Investigator assessments revealed no significant difference in erythema intensity between control and treated areas at Ti, confirming that skin stripping consistently induced erythema. At T30m, a statistically significant reduction in skin erythema was observed on FRC-treated skin (−43.8% at T30m versus T0; P<0.05), although the reduction was not significantly different to that of untreated skin (−27.1%). At T2h, however, erythema was reduced by a significantly greater extent on FRC-treated skin (−87.2%) compared with the control (−73.6%; P<0.01). Skin stripping caused a statistically significant increase of the EI compared with T0 on treated and untreated areas (38.9% increase in both; P<0.05). After FRC application, there was a statistically significant reduction of the EI compared with the control (untreated) area at T30m (−16% versus −8%; P<0.001) and T2h (−28% versus −20%; P<0.01) (Figure 2).
Figure 2

Farmaka Rosacea Cream reduces stripping-induced erythema. Mean erythema index (±0.5 standard deviations) before stripping (T0), immediately after stripping (Ti), 30 minutes after stripping (T30m), and 2 hours after stripping (T2h).

Notes: *P<0.05 Ti and T30m versus T0; **P<0.01 treated versus untreated at T2h; ***P<0.001 treated versus untreated at T30m; $P<0.05 T30m and T2h versus Ti. The numbers in brackets denote the percentage decrease in the erythema index compared with Ti.

A significant increase in TEWL compared with base-line (P<0.05) was observed at Ti for treated and untreated areas, suggesting the cutaneous barrier was damaged by skin stripping. After FRC application, TEWL was reduced by 35.8% at T30m compared with Ti (P<0.05), returning to a level comparable to baseline (T30m 5.25 g/m2/hour versus T0 4.74 g/m2/hour). This reduction was significantly greater than the reduction observed in the control area (−35.8% versus −10.1%; P<0.001). At T2h, TEWL remained low with no statistical difference from T0, whereas control areas had sustained barrier dysfunction (Figure 3).
Figure 3

Farmaka Rosacea Cream reduces transepidermal water loss (TEWL). Mean TEWL (±0.5 standard deviations) before stripping (T0), immediately after stripping (Ti), 30 minutes after stripping (T30m), and 2 hours after stripping (T2h).

Notes: *P<0.05 Ti versus T0; ***P<0.001 treated versus untreated at T30m; $P<0.05 T30m and T2h versus Ti. The numbers in brackets denote the percentage decrease in TEWL compared with Ti.

At Ti, a statistically significant increase in electrical capacitance (hydration) was reported for the control skin compared with T0 (P<0.05), whereas the increase in areas to be treated with FRC was not significant. At T30m and T2h, statistically significant differences in capacitance were reported between treated and untreated skin (P<0.001). For untreated skin, capacitance at both time points remained similar to those at Ti (73.3 at Ti, 75.3 at T30m, and 75.0 at T2h). In FRC-treated skin, statistically significant increases in capacitance were observed at T30m and T2h compared with Ti (74.3 at Ti, 87.2 at T30m, and 81.9 at T2h; P<0.05).

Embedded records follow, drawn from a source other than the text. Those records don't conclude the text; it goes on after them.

(** The judgement of the data path, as a function of the transaction before the
    reading: the bookkeeping does not move what it looks at. *)
Definition judge (t : Txn) (r : Reading) : DataJudge :=
  match data_gate t r with
  | inl j => j
  | inr (Some _) =>
      if decide (r_probe r = Some true) then DataJudge.Ok else DataJudge.NotYet
  | inr None => DataJudge.NotYet
  end.

Definition judged (t : Txn) (r : Reading) : Txn :=
  t <| data_ok := bool_decide (judge t r <> DataJudge.NotYet) |>.

Lemma data_judge_eq t r : data_judge t r = (judged t r, judge t r).
Proof. reflexivity. Qed.

Lemma judge_stable t t' r : control t' = control t -> confirm t' = confirm t ->
  judge t' r = judge t r.
Proof.
  unfold control. intros Hc Hf. injection Hc as Hp _ _ _ _ _ Hrc Hrm _ _ _ _ _ _.
  unfold judge, data_gate, new_conn. by rewrite Hf, Hp, Hrc, Hrm.
Qed.

(** [on_reading] from a transaction that is counting, one case per exit. *)
Inductive reading_view (t : Txn) (r : Reading) (now : N) : Txn * Next -> Prop :=
| read_sim_changed : sim_check (sim t) (r_sim r) = SimCheck.Changed ->
    reading_view t r now (finish (pre t r now) Phase.Cancelled Reason.SimChanged)
| read_sim_unknown : sim_check (sim t) (r_sim r) = SimCheck.Unknown ->
    reading_view t r now (on_tick (pre t r now) now)
| read_no_value : sim_check (sim t) (r_sim r) = SimCheck.Same -> r_value r = None ->
    reading_view t r now (on_tick (noted t r now) now)
| read_verifying v : sim_check (sim t) (r_sim r) = SimCheck.Same -> r_value r = Some v ->
    phase t = Phase.Verifying ->
    reading_view t r now (verify_value (with_value t r now v) r v now)
| read_rolling_back v : sim_check (sim t) (r_sim r) = SimCheck.Same -> r_value r = Some v ->
    phase t = Phase.RollingBack ->
    reading_view t r now (rollback_value (with_value t r now v) r v now).

Lemma on_reading_counting t r now :
  counting t = true -> reading_view t r now (on_reading t r now).
Proof.
  intros Hc. unfold on_reading. rewrite counting_not_final by done.
  rewrite counting_spec in Hc. apply negb_true_iff in Hc as Hn. rewrite Hn.
  fold (pre t r now).
  replace (sim (pre t r now)) with (sim t) by (symmetry; apply (pre_frame t r now)).
  rewrite <- counting_spec in Hc.
  destruct (sim_check _ _) eqn:Hs; [|by constructor..].
  fold (noted t r now). destruct (r_value r) as [v|] eqn:Hv; [|by constructor].
  fold (with_value t r now v).
  assert (phase (with_value t r now v) = phase t) as ->.
  { apply (control_fields _ _ (with_value_control t r now v)). }
  destruct (waiting_cases t (proj1 (counting_waiting t Hc))) as [Hp|Hp]; rewrite Hp;
    [rewrite decide_True by done|rewrite decide_False by done]; by constructor.
Qed.

Lemma on_reading_idle t r now : counting t = false ->
  on_reading t r now
  = (t, if Phase.is_final (phase t) then Next.Done else Next.Wait).
Proof.
  intros Hc. unfold on_reading. destruct (Phase.is_final _); [done|].
  rewrite counting_spec in Hc. apply negb_false_iff in Hc. by rewrite Hc.
Qed.

Inductive verify_view (u : Txn) (r : Reading) (v : string) (now : N) : Txn * Next -> Prop :=
| verify_ok : v = target u -> r_registered r = true -> judge u r = DataJudge.Ok ->
    verify_view u r v now
      (finish (judged (u <| ever_matched := true |>) r
                 <| took_ms := Some (u64_add (elapsed_prev_ms u)
                                       (saturating_sub now (wait_start_ms u))) |>)
              Phase.Confirmed Reason.Verified)
| verify_apn : v = target u -> r_registered r = true -> judge u r = DataJudge.ApnNoData ->
    verify_view u r v now
      (finish (judged (u <| ever_matched := true |>) r) Phase.Unverified Reason.ApnNoData)
| verify_not_yet : v = target u -> r_registered r = true -> judge u r = DataJudge.NotYet ->
    verify_view u r v now (on_tick (judged (u <| ever_matched := true |>) r) now)
| verify_unregistered : v = target u -> r_registered r = false ->
    verify_view u r v now (on_tick (u <| ever_matched := true |>) now)
| verify_reverted_outside : v <> target u -> v = old u -> ever_matched u = true ->
    verify_view u r v now (finish u Phase.Cancelled Reason.ManualChange)
| verify_failed : v <> target u -> v = old u -> ever_matched u = false ->
    apply_failed u = true ->
    verify_view u r v now (finish u Phase.NotApplied Reason.Ignored)
| verify_still_old : v <> target u -> v = old u -> ever_matched u = false ->
    apply_failed u = false ->
    verify_view u r v now (on_tick u now)
| verify_third : v <> target u -> v <> old u -> v <> "" ->
    verify_view u r v now (finish u Phase.Cancelled Reason.ManualChange)
| verify_blank : v <> target u -> v <> old u -> v = "" ->
    verify_view u r v now (on_tick u now).

Lemma verify_value_view u r v now : verify_view u r v now (verify_value u r v now).
Proof.
  unfold verify_value. case_decide as Ht.
  { destruct (r_registered r) eqn:Hr; [|by constructor].
    rewrite data_judge_eq.
    assert (judge (u <| ever_matched := true |>) r = judge u r) as -> by reflexivity.
    destruct (judge u r) eqn:Hj; [exact (verify_ok u r v now Ht Hr Hj)|by constructor..]. }
  case_decide as Ho.
  { destruct (ever_matched u) eqn:He; [by constructor|].
    destruct (apply_failed u) eqn:Ha; by constructor. }
  unfold is_empty. case_bool_decide; by constructor.
Qed.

Long-term evaluation of efficacy

Compared with T0, statistically significant reductions were reported for EI (−18%; P<0.05) and skin hemoglobin (−21%; P<0.05) at T4, which were maintained for the 8 week treatment period (EI −27% and hemoglobin −34% at T8 versus T0; P<0.05) (Figure 4). A statistically significant reduction in vascular homogeneity score was observed after 4 weeks (−55% at T4 versus T0; P<0.05) and 8 weeks (−75% at T8 versus T0; P<0.05) of treatment. Video dermoscopy revealed a reduction in capillary diameter (Figure 5).
Figure 4

Farmaka Rosacea Cream decreases both erythema and cutaneous hemoglobin indices. Mean erythema and hemoglobin index (±0.5 standard deviations) at baseline (T0), after 4 weeks of treatment (T4), and after 8 weeks of treatment (T8).

Note: *P<0.05.

Figure 5

Farmaka Rosacea Cream reduces capillary caliber after 4 weeks (T4) and 8 weeks (T8) of treatment compared with baseline (T0).

The “spider web” graph (Figure 6) revealed statistically significant improvements in vascular and pigmentary homogeneity at T4 and T8. Furthermore, 60% and 70% of the subjects demonstrated an improvement in pigmentary homogeneity at T4 and T8, respectively, compared with T0 (P<0.05). All other parameters represented on the graph improved after treatment with FRC but did not reach statistical significance.
Figure 6

Farmaka Rosacea Cream improves vascular and pigmentary homogeneity. The mean values of the tested parameters were depicted using a “spider web” graph (Spiderming®). After 4 weeks of treatment (T4), 60% of subjects demonstrated an improvement of vascular homogeneity, while after 8 weeks of treatment (T8), a statistically significant improvement of pigmentary homogeneity was measured in 70% of the subjects (P<0.05 T0 versus T4 and T8).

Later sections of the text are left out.